Within the listing below, the lines to output run from the one containing "(* ===== verification/ExecutionLog.v ===== *)" through the one containing "Definition assemble_text (a"; copy them exactly and nothing else.

• Task input:
==================================================

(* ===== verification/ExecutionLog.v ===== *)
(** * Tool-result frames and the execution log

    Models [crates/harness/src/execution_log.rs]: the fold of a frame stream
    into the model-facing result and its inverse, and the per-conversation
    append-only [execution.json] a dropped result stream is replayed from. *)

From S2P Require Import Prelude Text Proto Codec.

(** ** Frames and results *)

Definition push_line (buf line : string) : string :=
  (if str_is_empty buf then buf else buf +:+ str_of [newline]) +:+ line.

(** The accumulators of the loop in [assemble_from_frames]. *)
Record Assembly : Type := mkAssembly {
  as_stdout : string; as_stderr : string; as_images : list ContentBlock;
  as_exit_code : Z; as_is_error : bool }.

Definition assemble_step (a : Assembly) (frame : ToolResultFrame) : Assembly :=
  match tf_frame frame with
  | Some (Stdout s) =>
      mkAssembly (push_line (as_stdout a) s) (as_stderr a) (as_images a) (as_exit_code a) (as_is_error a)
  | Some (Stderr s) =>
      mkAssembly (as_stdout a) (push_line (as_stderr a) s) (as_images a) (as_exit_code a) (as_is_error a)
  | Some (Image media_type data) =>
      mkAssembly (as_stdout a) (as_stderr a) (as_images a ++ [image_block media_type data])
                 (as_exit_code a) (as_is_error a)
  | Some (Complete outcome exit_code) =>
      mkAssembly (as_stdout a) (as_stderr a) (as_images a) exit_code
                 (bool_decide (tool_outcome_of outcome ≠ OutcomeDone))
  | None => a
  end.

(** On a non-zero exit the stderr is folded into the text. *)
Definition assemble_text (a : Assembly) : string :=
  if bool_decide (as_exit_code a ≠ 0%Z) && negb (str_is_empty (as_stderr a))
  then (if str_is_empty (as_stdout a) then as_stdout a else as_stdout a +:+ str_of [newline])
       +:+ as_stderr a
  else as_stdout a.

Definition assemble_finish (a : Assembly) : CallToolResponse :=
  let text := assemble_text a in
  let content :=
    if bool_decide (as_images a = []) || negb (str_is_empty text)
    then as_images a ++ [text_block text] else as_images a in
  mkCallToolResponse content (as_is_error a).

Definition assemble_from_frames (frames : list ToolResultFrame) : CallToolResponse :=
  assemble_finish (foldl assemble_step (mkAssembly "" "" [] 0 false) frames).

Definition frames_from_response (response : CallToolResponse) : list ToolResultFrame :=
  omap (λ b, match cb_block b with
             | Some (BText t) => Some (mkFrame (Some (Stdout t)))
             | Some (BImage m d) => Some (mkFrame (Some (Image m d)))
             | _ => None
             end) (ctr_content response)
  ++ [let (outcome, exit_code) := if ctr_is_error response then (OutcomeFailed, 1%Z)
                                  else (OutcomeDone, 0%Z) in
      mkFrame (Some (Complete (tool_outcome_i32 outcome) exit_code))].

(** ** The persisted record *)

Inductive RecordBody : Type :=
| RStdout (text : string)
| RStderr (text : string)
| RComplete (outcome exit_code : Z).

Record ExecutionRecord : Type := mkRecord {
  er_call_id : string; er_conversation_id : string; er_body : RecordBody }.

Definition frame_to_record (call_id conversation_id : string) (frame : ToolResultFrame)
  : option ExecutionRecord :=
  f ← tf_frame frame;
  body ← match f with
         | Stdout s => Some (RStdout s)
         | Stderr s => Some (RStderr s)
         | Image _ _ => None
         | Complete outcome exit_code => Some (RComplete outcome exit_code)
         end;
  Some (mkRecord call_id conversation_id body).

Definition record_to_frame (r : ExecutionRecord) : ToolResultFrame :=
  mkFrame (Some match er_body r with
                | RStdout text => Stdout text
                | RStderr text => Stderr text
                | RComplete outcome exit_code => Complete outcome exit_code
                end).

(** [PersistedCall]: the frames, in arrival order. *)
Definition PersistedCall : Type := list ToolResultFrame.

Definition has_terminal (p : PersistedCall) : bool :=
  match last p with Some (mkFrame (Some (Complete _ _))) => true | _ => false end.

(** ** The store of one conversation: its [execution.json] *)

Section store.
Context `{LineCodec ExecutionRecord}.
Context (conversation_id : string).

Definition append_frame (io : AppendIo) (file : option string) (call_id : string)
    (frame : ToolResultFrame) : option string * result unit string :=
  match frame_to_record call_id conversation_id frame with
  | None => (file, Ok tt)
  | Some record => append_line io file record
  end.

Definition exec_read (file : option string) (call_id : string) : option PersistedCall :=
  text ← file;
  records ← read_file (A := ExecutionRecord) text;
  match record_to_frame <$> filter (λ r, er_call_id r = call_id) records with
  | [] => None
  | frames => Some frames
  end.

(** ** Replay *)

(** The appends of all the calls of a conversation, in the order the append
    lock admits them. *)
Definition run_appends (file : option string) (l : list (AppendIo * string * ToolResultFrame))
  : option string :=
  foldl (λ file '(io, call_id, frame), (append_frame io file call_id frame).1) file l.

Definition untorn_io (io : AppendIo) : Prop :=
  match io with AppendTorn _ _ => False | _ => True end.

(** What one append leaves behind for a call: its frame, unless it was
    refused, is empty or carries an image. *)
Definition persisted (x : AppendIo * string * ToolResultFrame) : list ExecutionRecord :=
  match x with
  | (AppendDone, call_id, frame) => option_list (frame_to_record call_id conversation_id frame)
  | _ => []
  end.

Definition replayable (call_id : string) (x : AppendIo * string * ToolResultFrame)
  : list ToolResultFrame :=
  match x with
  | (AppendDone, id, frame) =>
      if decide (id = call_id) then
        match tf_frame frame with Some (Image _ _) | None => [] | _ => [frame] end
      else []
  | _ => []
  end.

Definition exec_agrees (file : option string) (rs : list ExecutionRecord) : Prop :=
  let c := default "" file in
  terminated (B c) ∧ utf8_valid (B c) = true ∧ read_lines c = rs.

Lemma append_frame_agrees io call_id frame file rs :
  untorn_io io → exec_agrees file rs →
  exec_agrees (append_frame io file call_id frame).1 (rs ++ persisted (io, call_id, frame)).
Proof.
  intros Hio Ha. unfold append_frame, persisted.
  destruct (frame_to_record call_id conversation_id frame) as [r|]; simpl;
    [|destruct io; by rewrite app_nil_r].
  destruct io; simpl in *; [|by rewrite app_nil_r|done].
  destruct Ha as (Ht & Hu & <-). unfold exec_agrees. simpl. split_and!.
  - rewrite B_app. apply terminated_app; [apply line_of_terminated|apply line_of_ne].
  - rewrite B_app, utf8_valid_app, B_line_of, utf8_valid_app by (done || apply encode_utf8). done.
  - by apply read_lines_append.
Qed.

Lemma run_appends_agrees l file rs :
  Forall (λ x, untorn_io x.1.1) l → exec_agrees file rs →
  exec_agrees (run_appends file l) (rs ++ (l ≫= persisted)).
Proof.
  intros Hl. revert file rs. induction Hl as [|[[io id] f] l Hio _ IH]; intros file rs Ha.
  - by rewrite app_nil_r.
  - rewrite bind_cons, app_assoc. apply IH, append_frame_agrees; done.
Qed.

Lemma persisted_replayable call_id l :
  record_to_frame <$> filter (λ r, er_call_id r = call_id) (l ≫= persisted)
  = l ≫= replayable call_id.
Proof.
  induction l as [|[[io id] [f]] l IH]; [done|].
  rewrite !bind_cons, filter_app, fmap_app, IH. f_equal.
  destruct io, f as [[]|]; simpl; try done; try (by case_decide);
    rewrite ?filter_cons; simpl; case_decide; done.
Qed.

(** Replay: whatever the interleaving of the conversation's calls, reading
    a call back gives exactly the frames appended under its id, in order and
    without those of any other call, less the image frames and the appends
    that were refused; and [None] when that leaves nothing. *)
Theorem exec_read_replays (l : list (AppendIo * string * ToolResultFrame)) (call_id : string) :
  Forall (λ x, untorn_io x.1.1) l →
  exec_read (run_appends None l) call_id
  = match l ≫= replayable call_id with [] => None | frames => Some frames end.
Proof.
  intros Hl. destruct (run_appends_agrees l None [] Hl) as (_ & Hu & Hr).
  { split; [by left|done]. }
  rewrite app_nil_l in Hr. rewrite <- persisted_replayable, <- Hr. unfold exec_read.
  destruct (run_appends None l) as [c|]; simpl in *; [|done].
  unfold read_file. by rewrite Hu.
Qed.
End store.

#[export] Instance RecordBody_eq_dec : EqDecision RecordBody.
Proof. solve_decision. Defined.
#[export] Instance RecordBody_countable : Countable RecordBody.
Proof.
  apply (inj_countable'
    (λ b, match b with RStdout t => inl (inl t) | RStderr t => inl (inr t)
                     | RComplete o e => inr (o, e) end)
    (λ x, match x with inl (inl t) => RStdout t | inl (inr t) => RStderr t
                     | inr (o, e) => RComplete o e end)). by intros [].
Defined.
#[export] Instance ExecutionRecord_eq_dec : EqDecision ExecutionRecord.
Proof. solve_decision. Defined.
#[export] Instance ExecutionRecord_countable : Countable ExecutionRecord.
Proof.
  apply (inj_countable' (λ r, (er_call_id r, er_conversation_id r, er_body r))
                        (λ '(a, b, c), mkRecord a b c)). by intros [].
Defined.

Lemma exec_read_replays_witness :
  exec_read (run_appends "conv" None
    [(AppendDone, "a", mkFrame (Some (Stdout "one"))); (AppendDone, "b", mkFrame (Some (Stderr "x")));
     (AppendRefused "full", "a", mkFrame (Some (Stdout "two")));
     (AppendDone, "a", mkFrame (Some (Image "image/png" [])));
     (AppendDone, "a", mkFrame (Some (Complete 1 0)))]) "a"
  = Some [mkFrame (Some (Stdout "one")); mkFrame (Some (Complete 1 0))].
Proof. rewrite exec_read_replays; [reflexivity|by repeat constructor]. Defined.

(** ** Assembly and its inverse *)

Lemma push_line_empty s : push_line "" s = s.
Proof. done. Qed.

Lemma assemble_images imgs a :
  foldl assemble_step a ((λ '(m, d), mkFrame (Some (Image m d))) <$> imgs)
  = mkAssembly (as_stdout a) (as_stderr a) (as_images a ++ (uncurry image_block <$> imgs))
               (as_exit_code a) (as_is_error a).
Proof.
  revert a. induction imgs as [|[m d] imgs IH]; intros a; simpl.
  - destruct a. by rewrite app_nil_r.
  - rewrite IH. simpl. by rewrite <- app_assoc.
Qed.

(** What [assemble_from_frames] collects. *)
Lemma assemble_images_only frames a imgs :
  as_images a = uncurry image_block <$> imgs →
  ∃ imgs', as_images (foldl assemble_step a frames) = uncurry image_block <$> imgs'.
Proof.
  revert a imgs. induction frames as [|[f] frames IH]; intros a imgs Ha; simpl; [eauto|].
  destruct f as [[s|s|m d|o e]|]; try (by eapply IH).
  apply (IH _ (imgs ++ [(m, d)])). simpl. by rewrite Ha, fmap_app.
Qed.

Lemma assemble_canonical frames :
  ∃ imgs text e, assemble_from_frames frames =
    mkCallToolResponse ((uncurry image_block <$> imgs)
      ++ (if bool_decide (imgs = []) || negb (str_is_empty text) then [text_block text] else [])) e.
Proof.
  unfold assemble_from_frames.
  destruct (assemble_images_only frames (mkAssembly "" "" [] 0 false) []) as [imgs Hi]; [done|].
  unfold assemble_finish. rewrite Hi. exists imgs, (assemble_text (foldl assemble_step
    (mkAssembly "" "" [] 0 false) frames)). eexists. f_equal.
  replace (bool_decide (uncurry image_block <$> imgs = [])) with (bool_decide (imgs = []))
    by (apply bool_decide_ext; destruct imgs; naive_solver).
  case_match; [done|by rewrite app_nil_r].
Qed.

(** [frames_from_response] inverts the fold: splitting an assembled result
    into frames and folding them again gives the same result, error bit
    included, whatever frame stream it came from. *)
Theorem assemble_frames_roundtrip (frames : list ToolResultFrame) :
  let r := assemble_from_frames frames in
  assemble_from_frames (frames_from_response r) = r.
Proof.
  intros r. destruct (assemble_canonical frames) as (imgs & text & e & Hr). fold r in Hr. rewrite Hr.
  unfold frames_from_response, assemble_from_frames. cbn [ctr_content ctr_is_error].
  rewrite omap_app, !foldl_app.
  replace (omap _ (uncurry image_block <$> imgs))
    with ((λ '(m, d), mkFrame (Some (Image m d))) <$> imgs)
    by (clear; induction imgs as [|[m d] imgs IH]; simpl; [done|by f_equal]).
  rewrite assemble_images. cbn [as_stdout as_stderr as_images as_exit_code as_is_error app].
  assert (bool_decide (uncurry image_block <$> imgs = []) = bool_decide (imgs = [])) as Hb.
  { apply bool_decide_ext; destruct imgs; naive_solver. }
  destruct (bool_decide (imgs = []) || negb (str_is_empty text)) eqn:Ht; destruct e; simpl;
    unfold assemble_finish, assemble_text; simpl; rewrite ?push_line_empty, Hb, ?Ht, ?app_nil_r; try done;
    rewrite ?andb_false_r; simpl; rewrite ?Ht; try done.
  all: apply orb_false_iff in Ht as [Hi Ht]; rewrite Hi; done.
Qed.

==================================================

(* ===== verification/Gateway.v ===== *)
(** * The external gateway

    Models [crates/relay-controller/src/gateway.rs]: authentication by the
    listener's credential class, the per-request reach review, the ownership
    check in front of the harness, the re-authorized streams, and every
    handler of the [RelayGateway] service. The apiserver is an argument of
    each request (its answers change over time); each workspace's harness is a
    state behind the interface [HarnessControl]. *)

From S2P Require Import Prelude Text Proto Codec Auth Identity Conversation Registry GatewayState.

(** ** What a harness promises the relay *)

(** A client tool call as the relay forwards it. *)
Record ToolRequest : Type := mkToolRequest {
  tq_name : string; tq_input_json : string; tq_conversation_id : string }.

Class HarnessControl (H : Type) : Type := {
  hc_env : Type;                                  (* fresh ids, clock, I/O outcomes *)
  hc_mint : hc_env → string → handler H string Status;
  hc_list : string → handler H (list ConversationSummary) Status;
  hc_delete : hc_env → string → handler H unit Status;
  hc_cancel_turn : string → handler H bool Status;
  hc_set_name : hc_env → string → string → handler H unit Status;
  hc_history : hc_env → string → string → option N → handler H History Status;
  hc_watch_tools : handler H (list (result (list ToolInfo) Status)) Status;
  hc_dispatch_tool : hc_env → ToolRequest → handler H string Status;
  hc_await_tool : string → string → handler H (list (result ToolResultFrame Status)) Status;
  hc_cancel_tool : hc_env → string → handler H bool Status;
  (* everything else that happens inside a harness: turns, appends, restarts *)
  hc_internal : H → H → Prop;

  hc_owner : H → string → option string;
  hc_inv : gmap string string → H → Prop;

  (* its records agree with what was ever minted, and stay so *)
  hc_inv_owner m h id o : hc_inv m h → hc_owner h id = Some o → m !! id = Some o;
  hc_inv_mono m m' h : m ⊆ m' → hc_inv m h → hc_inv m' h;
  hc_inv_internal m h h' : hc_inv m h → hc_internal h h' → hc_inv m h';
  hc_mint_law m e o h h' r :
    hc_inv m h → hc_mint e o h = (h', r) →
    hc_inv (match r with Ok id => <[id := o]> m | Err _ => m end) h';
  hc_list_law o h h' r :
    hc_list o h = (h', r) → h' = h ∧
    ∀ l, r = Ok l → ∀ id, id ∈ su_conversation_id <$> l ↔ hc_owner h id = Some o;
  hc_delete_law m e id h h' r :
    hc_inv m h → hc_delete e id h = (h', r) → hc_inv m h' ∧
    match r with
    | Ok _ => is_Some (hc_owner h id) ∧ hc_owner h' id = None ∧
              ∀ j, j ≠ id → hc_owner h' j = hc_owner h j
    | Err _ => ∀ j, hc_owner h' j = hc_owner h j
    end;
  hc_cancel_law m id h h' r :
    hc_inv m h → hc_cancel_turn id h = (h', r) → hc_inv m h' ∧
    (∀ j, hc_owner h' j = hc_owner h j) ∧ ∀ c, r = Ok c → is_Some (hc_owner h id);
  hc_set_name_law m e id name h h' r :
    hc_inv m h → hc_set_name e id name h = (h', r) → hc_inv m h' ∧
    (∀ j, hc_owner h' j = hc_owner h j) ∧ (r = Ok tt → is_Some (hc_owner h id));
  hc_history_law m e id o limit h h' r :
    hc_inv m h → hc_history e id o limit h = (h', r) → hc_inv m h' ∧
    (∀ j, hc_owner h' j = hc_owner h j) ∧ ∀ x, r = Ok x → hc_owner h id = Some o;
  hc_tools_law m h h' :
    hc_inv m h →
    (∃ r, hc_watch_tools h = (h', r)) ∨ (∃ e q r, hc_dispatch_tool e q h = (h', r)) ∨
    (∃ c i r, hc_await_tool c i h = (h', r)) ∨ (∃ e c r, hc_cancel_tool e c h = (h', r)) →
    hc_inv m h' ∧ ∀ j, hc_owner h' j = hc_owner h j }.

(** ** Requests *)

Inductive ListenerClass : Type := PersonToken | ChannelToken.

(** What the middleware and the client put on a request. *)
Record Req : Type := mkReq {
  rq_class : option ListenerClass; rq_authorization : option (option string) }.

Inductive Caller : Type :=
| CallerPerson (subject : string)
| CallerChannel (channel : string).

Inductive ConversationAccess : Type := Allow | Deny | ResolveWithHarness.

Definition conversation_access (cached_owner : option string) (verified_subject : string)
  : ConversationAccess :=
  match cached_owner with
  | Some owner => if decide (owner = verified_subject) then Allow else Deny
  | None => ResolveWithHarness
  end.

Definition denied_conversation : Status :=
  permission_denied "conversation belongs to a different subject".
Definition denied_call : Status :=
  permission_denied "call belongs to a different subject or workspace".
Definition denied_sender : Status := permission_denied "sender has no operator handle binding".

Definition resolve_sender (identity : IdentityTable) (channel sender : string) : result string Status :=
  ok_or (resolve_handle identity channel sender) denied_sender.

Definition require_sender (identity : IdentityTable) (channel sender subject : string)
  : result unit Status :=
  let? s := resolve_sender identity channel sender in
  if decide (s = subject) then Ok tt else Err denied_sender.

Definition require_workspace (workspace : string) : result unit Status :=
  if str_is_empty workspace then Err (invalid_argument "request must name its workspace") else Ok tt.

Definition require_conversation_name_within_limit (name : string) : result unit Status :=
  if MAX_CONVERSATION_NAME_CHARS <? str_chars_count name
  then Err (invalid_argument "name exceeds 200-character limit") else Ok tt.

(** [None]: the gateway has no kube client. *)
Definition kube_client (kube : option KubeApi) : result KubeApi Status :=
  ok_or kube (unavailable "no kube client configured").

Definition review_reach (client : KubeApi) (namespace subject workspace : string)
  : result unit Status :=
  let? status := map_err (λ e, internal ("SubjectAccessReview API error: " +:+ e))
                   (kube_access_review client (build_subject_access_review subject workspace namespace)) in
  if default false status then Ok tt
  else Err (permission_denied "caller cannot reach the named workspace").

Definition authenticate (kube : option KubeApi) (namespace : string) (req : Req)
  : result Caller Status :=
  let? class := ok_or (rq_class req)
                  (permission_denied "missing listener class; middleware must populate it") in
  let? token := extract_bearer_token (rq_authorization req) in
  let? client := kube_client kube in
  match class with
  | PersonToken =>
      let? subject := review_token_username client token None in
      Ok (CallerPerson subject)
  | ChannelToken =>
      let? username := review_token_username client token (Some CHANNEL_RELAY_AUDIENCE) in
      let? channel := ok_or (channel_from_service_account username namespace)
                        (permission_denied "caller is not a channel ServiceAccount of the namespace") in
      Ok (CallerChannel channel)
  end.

==================================================

• Response for this exercise:
(* ===== verification/ExecutionLog.v ===== *)
(** * Tool-result frames and the execution log

    Models [crates/harness/src/execution_log.rs]: the fold of a frame stream
    into the model-facing result and its inverse, and the per-conversation
    append-only [execution.json] a dropped result stream is replayed from. *)

From S2P Require Import Prelude Text Proto Codec.

(** ** Frames and results *)

Definition push_line (buf line : string) : string :=
  (if str_is_empty buf then buf else buf +:+ str_of [newline]) +:+ line.

(** The accumulators of the loop in [assemble_from_frames]. *)
Record Assembly : Type := mkAssembly {
  as_stdout : string; as_stderr : string; as_images : list ContentBlock;
  as_exit_code : Z; as_is_error : bool }.

Definition assemble_step (a : Assembly) (frame : ToolResultFrame) : Assembly :=
  match tf_frame frame with
  | Some (Stdout s) =>
      mkAssembly (push_line (as_stdout a) s) (as_stderr a) (as_images a) (as_exit_code a) (as_is_error a)
  | Some (Stderr s) =>
      mkAssembly (as_stdout a) (push_line (as_stderr a) s) (as_images a) (as_exit_code a) (as_is_error a)
  | Some (Image media_type data) =>
      mkAssembly (as_stdout a) (as_stderr a) (as_images a ++ [image_block media_type data])
                 (as_exit_code a) (as_is_error a)
  | Some (Complete outcome exit_code) =>
      mkAssembly (as_stdout a) (as_stderr a) (as_images a) exit_code
                 (bool_decide (tool_outcome_of outcome ≠ OutcomeDone))
  | None => a
  end.

(** On a non-zero exit the stderr is folded into the text. *)
Definition assemble_text (a : Assembly) : string :=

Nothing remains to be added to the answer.